MATERIAL PROVIDED:
Segment Open
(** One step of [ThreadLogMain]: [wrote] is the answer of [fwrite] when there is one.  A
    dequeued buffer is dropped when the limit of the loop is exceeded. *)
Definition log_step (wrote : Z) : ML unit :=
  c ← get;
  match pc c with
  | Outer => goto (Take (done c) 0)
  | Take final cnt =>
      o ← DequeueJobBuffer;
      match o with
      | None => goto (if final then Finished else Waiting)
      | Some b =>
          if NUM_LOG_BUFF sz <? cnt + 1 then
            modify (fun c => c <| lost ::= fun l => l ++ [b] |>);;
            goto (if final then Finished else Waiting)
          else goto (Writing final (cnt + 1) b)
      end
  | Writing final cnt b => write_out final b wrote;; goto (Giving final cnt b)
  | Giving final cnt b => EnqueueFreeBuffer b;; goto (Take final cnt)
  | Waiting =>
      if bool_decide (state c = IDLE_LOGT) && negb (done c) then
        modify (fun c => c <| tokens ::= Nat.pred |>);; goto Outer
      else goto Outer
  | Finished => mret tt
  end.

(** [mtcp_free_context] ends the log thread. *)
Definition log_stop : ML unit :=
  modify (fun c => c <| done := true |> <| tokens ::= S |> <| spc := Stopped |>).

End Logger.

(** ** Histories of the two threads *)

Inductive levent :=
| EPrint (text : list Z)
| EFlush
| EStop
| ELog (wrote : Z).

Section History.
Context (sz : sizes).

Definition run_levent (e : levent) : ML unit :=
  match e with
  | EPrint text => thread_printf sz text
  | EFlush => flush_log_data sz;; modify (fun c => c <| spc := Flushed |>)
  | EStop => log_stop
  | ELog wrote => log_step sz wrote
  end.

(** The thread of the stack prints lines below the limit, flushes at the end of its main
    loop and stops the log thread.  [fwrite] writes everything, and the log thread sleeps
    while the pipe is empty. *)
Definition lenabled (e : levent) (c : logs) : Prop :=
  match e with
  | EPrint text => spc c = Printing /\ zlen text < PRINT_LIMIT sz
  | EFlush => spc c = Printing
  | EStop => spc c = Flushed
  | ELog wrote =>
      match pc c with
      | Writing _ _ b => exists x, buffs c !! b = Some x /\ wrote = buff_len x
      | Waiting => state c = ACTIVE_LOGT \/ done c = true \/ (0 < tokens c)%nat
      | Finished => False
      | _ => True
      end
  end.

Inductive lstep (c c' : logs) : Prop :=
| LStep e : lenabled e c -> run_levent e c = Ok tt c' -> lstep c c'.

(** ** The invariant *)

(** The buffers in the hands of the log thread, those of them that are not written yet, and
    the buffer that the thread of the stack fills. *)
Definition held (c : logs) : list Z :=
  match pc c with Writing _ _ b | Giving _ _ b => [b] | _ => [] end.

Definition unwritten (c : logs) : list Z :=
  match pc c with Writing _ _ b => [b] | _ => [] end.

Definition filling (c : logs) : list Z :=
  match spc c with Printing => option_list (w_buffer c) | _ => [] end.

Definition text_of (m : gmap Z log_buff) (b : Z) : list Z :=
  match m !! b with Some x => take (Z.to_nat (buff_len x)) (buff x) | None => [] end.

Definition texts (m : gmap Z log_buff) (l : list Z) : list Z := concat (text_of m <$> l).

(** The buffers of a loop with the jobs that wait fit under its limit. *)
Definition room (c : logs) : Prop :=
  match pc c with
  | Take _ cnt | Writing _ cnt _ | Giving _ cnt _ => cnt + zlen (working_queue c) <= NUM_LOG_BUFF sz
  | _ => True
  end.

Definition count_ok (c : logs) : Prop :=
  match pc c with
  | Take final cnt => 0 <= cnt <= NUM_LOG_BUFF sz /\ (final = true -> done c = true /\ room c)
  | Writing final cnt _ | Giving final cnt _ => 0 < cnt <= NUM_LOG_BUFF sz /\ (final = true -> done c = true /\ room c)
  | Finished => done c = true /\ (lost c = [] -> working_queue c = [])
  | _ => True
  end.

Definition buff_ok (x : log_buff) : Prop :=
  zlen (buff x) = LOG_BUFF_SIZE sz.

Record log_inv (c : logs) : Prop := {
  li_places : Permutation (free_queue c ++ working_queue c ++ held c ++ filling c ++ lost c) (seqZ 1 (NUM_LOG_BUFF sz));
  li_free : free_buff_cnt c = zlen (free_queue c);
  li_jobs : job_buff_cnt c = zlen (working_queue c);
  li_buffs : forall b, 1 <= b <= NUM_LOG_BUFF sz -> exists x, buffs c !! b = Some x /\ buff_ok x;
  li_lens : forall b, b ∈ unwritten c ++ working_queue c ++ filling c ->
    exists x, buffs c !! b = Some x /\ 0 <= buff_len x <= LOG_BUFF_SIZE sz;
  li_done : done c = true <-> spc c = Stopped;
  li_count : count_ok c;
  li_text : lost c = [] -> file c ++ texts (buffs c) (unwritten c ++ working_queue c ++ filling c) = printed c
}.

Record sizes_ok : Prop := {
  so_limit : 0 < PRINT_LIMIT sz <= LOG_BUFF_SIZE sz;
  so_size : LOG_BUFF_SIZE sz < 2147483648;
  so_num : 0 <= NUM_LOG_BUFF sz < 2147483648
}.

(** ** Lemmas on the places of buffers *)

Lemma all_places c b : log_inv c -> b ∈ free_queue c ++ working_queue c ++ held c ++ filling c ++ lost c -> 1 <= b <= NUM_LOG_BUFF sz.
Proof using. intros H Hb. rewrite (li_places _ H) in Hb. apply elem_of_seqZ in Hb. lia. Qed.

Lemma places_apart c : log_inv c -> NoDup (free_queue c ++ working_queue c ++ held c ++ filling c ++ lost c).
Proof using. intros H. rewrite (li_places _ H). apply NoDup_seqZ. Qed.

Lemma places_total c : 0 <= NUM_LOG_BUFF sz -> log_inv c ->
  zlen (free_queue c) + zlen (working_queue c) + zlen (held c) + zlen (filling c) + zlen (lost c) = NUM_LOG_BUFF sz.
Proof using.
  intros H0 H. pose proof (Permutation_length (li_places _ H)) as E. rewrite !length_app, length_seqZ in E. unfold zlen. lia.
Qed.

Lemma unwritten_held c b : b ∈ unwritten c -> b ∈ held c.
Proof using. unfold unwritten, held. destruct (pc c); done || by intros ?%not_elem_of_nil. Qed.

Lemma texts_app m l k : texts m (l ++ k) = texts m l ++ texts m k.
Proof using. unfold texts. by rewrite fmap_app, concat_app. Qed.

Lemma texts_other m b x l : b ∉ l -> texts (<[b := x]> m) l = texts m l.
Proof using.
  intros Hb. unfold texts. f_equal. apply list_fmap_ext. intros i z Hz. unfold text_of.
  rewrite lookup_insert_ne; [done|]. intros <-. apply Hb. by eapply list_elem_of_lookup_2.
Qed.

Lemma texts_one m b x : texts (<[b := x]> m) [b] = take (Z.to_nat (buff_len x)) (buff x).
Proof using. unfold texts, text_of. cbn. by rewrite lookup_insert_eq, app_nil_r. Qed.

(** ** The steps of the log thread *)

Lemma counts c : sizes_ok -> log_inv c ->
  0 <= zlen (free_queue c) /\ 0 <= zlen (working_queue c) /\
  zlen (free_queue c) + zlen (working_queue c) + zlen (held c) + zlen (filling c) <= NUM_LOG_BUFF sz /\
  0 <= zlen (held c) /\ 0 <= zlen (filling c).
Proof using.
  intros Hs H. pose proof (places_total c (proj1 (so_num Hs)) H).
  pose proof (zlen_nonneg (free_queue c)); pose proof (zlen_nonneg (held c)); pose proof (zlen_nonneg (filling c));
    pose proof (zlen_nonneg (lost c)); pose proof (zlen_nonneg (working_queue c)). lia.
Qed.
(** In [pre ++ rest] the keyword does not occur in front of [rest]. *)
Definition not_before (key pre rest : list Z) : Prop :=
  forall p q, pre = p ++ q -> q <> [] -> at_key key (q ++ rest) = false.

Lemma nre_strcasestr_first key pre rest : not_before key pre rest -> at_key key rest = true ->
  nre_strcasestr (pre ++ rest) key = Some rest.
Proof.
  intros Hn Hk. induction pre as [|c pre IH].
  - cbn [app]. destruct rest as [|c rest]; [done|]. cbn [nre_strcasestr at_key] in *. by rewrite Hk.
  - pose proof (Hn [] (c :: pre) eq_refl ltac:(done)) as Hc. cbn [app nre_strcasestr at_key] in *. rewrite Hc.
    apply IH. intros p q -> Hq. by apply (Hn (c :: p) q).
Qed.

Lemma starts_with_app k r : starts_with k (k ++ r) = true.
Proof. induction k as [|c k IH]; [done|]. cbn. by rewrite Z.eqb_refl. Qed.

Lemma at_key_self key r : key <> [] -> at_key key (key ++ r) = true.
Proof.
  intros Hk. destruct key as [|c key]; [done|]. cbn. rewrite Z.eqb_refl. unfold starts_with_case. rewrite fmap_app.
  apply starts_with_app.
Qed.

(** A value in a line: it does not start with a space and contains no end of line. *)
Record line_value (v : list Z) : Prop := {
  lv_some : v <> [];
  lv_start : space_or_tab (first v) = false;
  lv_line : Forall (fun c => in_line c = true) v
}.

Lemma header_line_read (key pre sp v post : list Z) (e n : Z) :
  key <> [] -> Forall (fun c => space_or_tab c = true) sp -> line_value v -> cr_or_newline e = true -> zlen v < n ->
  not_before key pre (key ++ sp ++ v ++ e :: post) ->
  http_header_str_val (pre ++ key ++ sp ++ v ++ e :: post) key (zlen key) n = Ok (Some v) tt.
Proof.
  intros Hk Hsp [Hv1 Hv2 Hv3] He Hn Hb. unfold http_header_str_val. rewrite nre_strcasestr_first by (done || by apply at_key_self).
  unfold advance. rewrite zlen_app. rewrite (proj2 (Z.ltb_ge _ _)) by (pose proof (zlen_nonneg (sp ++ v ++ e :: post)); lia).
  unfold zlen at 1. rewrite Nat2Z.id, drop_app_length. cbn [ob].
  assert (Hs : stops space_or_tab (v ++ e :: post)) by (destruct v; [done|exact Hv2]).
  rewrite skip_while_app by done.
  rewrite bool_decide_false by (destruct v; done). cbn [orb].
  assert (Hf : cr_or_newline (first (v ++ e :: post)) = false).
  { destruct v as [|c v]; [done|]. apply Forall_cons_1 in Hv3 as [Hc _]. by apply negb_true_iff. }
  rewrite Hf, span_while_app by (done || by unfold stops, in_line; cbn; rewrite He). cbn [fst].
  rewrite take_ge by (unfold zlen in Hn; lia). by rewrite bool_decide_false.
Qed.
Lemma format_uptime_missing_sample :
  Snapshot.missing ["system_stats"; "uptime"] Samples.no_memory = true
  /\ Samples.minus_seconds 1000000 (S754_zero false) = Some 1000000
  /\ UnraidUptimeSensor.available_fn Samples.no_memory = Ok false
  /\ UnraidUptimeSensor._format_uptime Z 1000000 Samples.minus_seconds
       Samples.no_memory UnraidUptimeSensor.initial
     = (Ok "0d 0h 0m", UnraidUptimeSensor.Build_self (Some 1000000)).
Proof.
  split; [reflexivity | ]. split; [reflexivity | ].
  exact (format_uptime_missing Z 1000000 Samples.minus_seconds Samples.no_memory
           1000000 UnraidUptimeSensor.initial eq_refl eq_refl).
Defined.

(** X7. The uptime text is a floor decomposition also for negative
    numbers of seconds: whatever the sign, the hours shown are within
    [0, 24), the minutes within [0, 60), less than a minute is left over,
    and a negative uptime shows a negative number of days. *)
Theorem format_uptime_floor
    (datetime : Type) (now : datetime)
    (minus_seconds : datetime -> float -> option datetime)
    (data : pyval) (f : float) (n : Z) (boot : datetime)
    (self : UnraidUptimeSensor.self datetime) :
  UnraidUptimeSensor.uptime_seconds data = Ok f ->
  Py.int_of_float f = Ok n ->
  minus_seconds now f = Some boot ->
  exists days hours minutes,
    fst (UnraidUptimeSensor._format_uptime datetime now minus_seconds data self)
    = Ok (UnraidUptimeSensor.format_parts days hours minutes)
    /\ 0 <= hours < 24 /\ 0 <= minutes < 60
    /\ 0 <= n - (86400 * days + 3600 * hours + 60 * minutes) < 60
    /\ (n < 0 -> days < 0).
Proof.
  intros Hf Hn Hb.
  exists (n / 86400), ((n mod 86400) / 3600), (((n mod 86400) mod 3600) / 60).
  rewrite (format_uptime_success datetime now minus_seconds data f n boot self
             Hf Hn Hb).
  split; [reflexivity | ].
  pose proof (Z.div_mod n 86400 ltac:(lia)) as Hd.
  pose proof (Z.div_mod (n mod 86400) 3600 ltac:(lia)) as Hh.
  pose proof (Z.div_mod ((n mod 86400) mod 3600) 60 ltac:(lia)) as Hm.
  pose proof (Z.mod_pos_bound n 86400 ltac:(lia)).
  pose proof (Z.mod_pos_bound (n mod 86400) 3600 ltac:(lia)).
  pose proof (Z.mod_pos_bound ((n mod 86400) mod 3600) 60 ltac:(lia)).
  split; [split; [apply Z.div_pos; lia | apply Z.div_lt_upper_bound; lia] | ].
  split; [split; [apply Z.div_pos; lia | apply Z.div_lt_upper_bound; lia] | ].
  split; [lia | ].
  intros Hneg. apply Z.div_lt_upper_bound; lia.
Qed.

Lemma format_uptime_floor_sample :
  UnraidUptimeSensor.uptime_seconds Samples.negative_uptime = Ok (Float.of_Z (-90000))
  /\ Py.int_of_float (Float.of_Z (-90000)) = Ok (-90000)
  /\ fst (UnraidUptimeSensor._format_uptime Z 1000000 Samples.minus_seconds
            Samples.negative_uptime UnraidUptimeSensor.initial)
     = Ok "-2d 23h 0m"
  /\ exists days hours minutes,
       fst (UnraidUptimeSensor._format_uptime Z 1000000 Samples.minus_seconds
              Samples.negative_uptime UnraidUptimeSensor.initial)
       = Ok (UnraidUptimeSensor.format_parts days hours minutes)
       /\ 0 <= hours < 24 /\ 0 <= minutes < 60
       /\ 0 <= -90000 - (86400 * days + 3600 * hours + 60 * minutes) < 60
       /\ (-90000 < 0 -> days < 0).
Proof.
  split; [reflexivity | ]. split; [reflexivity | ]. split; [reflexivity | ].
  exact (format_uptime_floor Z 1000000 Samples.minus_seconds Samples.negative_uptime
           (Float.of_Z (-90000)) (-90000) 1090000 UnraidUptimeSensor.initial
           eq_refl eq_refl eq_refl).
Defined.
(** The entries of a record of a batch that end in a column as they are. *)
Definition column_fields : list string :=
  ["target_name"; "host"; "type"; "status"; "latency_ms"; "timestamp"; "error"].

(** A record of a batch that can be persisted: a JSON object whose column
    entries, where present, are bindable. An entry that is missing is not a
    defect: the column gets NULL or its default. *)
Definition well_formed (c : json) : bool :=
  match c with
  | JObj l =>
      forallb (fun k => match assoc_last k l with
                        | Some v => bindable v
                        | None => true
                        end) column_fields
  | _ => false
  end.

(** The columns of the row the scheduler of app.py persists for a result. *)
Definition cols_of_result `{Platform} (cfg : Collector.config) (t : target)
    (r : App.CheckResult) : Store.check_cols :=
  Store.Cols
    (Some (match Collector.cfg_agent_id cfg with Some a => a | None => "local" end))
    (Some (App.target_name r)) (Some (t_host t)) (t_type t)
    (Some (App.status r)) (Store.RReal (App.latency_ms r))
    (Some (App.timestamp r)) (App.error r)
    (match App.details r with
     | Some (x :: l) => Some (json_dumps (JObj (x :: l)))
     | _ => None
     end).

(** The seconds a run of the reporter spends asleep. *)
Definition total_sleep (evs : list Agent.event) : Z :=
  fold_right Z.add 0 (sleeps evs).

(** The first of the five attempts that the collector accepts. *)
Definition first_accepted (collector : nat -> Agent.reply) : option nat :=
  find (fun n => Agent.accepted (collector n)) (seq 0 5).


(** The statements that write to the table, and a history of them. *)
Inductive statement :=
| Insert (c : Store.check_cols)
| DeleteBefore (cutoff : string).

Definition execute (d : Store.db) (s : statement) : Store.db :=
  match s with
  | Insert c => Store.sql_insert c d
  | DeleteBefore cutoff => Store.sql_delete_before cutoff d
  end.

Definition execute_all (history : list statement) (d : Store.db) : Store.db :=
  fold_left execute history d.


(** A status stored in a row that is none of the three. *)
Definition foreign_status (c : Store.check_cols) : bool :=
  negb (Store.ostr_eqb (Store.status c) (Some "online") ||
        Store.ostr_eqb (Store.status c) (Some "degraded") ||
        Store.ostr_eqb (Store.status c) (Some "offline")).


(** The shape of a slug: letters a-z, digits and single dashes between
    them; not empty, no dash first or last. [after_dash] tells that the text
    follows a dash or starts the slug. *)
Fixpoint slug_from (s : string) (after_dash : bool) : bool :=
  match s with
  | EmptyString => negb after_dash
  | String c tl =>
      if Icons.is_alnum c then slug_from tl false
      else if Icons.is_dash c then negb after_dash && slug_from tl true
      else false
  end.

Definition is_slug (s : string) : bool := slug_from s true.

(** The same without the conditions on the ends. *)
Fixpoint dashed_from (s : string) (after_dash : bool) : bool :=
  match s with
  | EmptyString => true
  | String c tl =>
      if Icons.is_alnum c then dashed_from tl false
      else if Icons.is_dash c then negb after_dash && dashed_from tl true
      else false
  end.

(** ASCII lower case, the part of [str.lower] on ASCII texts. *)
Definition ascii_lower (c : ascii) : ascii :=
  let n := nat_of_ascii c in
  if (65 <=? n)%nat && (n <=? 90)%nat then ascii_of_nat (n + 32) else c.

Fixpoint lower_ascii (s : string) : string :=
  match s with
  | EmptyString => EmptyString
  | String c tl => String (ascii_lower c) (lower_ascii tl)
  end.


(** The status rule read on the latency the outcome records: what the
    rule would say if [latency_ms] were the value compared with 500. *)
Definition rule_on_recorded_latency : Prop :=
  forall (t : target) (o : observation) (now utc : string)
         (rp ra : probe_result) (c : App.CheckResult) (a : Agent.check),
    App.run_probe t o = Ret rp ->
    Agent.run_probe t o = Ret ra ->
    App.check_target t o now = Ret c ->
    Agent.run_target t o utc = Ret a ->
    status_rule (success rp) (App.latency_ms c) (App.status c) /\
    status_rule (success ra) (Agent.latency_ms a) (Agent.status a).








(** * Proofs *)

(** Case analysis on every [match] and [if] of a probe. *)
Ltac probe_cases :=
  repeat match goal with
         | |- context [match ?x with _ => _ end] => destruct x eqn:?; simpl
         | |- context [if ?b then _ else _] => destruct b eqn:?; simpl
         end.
Segment Closed
DIRECTIONS: Find where the line with "c) = NUM_LOG_BUFF sz." sits in the material above, then copy exactly from it through the line with "forall p q, pre". Add no other line.

WRITTEN ANSWER:
  zlen (free_queue c) + zlen (working_queue c) + zlen (held c) + zlen (filling c) + zlen (lost c) = NUM_LOG_BUFF sz.
Proof using.
  intros H0 H. pose proof (Permutation_length (li_places _ H)) as E. rewrite !length_app, length_seqZ in E. unfold zlen. lia.
Qed.

Lemma unwritten_held c b : b ∈ unwritten c -> b ∈ held c.
Proof using. unfold unwritten, held. destruct (pc c); done || by intros ?%not_elem_of_nil. Qed.

Lemma texts_app m l k : texts m (l ++ k) = texts m l ++ texts m k.
Proof using. unfold texts. by rewrite fmap_app, concat_app. Qed.

Lemma texts_other m b x l : b ∉ l -> texts (<[b := x]> m) l = texts m l.
Proof using.
  intros Hb. unfold texts. f_equal. apply list_fmap_ext. intros i z Hz. unfold text_of.
  rewrite lookup_insert_ne; [done|]. intros <-. apply Hb. by eapply list_elem_of_lookup_2.
Qed.

Lemma texts_one m b x : texts (<[b := x]> m) [b] = take (Z.to_nat (buff_len x)) (buff x).
Proof using. unfold texts, text_of. cbn. by rewrite lookup_insert_eq, app_nil_r. Qed.

(** ** The steps of the log thread *)

Lemma counts c : sizes_ok -> log_inv c ->
  0 <= zlen (free_queue c) /\ 0 <= zlen (working_queue c) /\
  zlen (free_queue c) + zlen (working_queue c) + zlen (held c) + zlen (filling c) <= NUM_LOG_BUFF sz /\
  0 <= zlen (held c) /\ 0 <= zlen (filling c).
Proof using.
  intros Hs H. pose proof (places_total c (proj1 (so_num Hs)) H).
  pose proof (zlen_nonneg (free_queue c)); pose proof (zlen_nonneg (held c)); pose proof (zlen_nonneg (filling c));
    pose proof (zlen_nonneg (lost c)); pose proof (zlen_nonneg (working_queue c)). lia.
Qed.
(** In [pre ++ rest] the keyword does not occur in front of [rest]. *)
Definition not_before (key pre rest : list Z) : Prop :=
  forall p q, pre = p ++ q -> q <> [] -> at_key key (q ++ rest) = false.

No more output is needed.